Before he could say any more, in came Bessie herself, saying that the driver was waiting, and they went out to see her sister off.
“Don’t forget your promise,” Jess whispered to him, bending down as he helped her into the cart, so low that her lips almost touched him, and her breath rested for a second on his cheek like the ghost of a kiss.

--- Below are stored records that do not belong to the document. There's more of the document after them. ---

(** * Sten: LSB image steganography -- the codec of [sten.pyw]

  A shallow embedding of the capacity arithmetic, the embedding loop of
  [encode], the extraction loop of [decode] and the brute-force allocation
  search, together with the properties the design document states about
  them. *)

From Stdlib Require Import ZArith NArith Ascii String Lia.
From stdpp Require Import list.

Local Open Scope nat_scope.

(** ** Python values

  A Python [str] is a sequence of code points; a bit string is a [str]
  over the two characters '0' and '1', kept here as a list of booleans,
  most significant bit first. *)

Abbreviation pystr := (list N).
Abbreviation bitstr := (list bool).

(** A string literal as a Python [str]. *)
Definition str (s : string) : pystr := map N_of_ascii (list_ascii_of_string s).

Module Py.

(** Index normalisation of a slice bound: a negative bound counts from the
    end, and every bound is clamped to the string. *)
Definition idx (len : nat) (k : Z) : nat :=
  if (k <? 0)%Z then Z.to_nat (Z.of_nat len + k) else Z.to_nat k.

(** [s[:k]] *)
Definition upto {A} (s : list A) (k : Z) : list A := take (idx (length s) k) s.

(** [s[k:]] *)
Definition from {A} (s : list A) (k : Z) : list A := drop (idx (length s) k) s.

(** [s[i:j]] for non-negative [i], [j] *)
Definition slice {A} (s : list A) (i j : nat) : list A :=
  take (j - i) (drop i s).

(** [s.endswith(d)] *)
Definition endswith (s d : pystr) : bool :=
  (length d <=? length s) && bool_decide (drop (length s - length d) s = d).

(** [d in s] *)
Fixpoint contains (s d : pystr) : bool :=
  bool_decide (take (length d) s = d) ||
  match s with
  | [] => false
  | _ :: s' => contains s' d
  end.

(** [s.removesuffix(d)] *)
Definition removesuffix (s d : pystr) : pystr :=
  if endswith s d then take (length s - length d) s else s.

(** [format(n, 'b')]: the binary digits of [n], no leading zero. *)
Fixpoint pos_digits (p : positive) : bitstr :=
  match p with
  | xH => [true]
  | xO q => pos_digits q ++ [false]
  | xI q => pos_digits q ++ [true]
  end.

Definition bin (n : N) : bitstr :=
  match n with
  | N0 => [false]
  | Npos p => pos_digits p
  end.

(** [format(n, '0wb')]: zero-padded on the left to at least [w] digits. *)
Definition format_b (w : nat) (n : N) : bitstr :=
  replicate (w - length (bin n)) false ++ bin n.

(** [int(s, 2)] *)
Definition int2 (s : bitstr) : N :=
  fold_left (fun acc (b : bool) => (2 * acc + if b then 1 else 0)%N) s 0%N.

(** [string.printable]: digits, letters, punctuation, whitespace. *)
Definition printable : pystr :=
  map N.of_nat (seq 48 10 ++ seq 97 26 ++ seq 65 26
                ++ seq 33 15 ++ seq 58 7 ++ seq 91 6 ++ seq 123 4)
  ++ [32; 9; 10; 13; 11; 12]%N.

(** [itertools.product(xs, ys)] *)
Definition product {A C} (xs : list A) (ys : list C) : list (A * C) :=
  x ← xs; pair x <$> ys.

End Py.

(** ** Constants of the program *)

(** Modelled from the spec: the module [consts] is not part of the sources;
    [B] is the bit depth of one channel, "bit-depth 8". *)
Definition B : nat := 8.

(** Modelled from the spec: [consts.RGB], the number of colour bands of the
    brute-force search, "each of the 3 bands". *)
Definition RGB : nat := 3.

(** ** Program state *)

(** [Picture.imagedata]: one row per pixel, one channel value per band. *)
Abbreviation image := (list (list N)).

Record Picture := { pixel : nat; imagedata : image }.

(** The allocation [Globals.band_lsb] is a tuple of (band, lsb) pairs. *)
Abbreviation allocation := (list (nat * nat)).

Record Globals := { band_lsb : allocation; ch_limit : Z }.

Record Cipher := {
  name : string;
  encrypt : pystr → pystr;
  decrypt : pystr → pystr
}.

(** Answer of the "Save As" dialog, after the extension test. *)
Inductive save_as := NoFile | BadExtension | File.

(** What the handlers read from the widgets and dialogs: the message text,
    the cipher built from the selected name and key ([None] when the
    constructor raises), the chosen output file, whether writing that file
    succeeds, and the PRNG seed. *)
Record Entries := {
  text : pystr;
  cipher : option Cipher;
  output : save_as;
  writable : bool;
  seed : pystr
}.

Inductive dialog :=
| ErrNonAscii (char : N)
| WarnDelimiter
| ErrCipher
| ErrExtension
| ErrOverLimit (len : nat)
| ErrSave
| WarnNoHidden
| InfoEncoded
| InfoDecoded
| Fatal.

(** The picture and the control variables, the dialogs shown so far, and the
    files written by [encode] and [decode]. *)
Record World := {
  picture : Picture;
  globals : Globals;
  shown : list dialog;
  stego : option image;
  decoded : option pystr
}.

Definition show (d : dialog) (w : World) : World :=
  {| picture := picture w; globals := globals w; shown := shown w ++ [d];
     stego := stego w; decoded := decoded w |}.

Definition save_stego (a : image) (w : World) : World :=
  {| picture := picture w; globals := globals w; shown := shown w;
     stego := Some a; decoded := decoded w |}.

Definition save_text (m : pystr) (w : World) : World :=
  {| picture := picture w; globals := globals w; shown := shown w;
     stego := stego w; decoded := Some m |}.

(** [image[pix][band]]; [None] stands for [IndexError]. *)
Definition getitem (a : image) (pix band : nat) : option N :=
  row ← a !! pix; row !! band.

(** [image[pix][band] = x] *)
Definition setitem (a : image) (pix band : nat) (x : N) : option image :=
  row ← a !! pix; _ ← row !! band; Some (<[pix := <[band := x]> row]> a).

(** [image.astype(np.uint8)] *)
Definition astype_uint8 (a : image) : image :=
  (λ row : list N, (λ v, v mod 256)%N <$> row) <$> a.

(** Characters -> Bits: [''.join(format(ord(_), f'0{B}b') for _ in message)] *)
Definition to_bits (message : pystr) : bitstr :=
  c ← message; Py.format_b B c.

(** [val[:B - lsb] + (_ := bits[i:i + lsb]) + val[B - lsb + len(_):]] *)
Definition pack (val : bitstr) (lsb : nat) (chunk : bitstr) : bitstr :=
  Py.upto val (Z.of_nat B - Z.of_nat lsb)
  ++ chunk
  ++ Py.from val (Z.of_nat B - Z.of_nat lsb + Z.of_nat (length chunk)).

In another moment the sisters had embraced each other, tenderly enough; the driver had sounded once more on his awful bugle, and away went the cart at full gallop, bearing with it Jess, two other passengers, and her Majesty’s mails. John and Bessie stood for a moment watching its mad career, as it fled splashing and banging down the straggling street towards the wide plains beyond; then they turned to enter the inn again and prepare for their homeward drive. At that moment, an old Boer, named Hans Coetzee, with whom John was already slightly acquainted, came up, and, extending an enormously big and thick hand, bid them “Gooden daag.” Hans Coetzee was a very favourable specimen of the better sort of Boer, and really came more or less up to the ideal picture that is so often drawn of that “simple pastoral people.” He was a very large, stout man, with a fine open face and a pair of kindly eyes. John, looking at him, guessed that he could not weigh less than seventeen stone, and that estimate was well within the mark.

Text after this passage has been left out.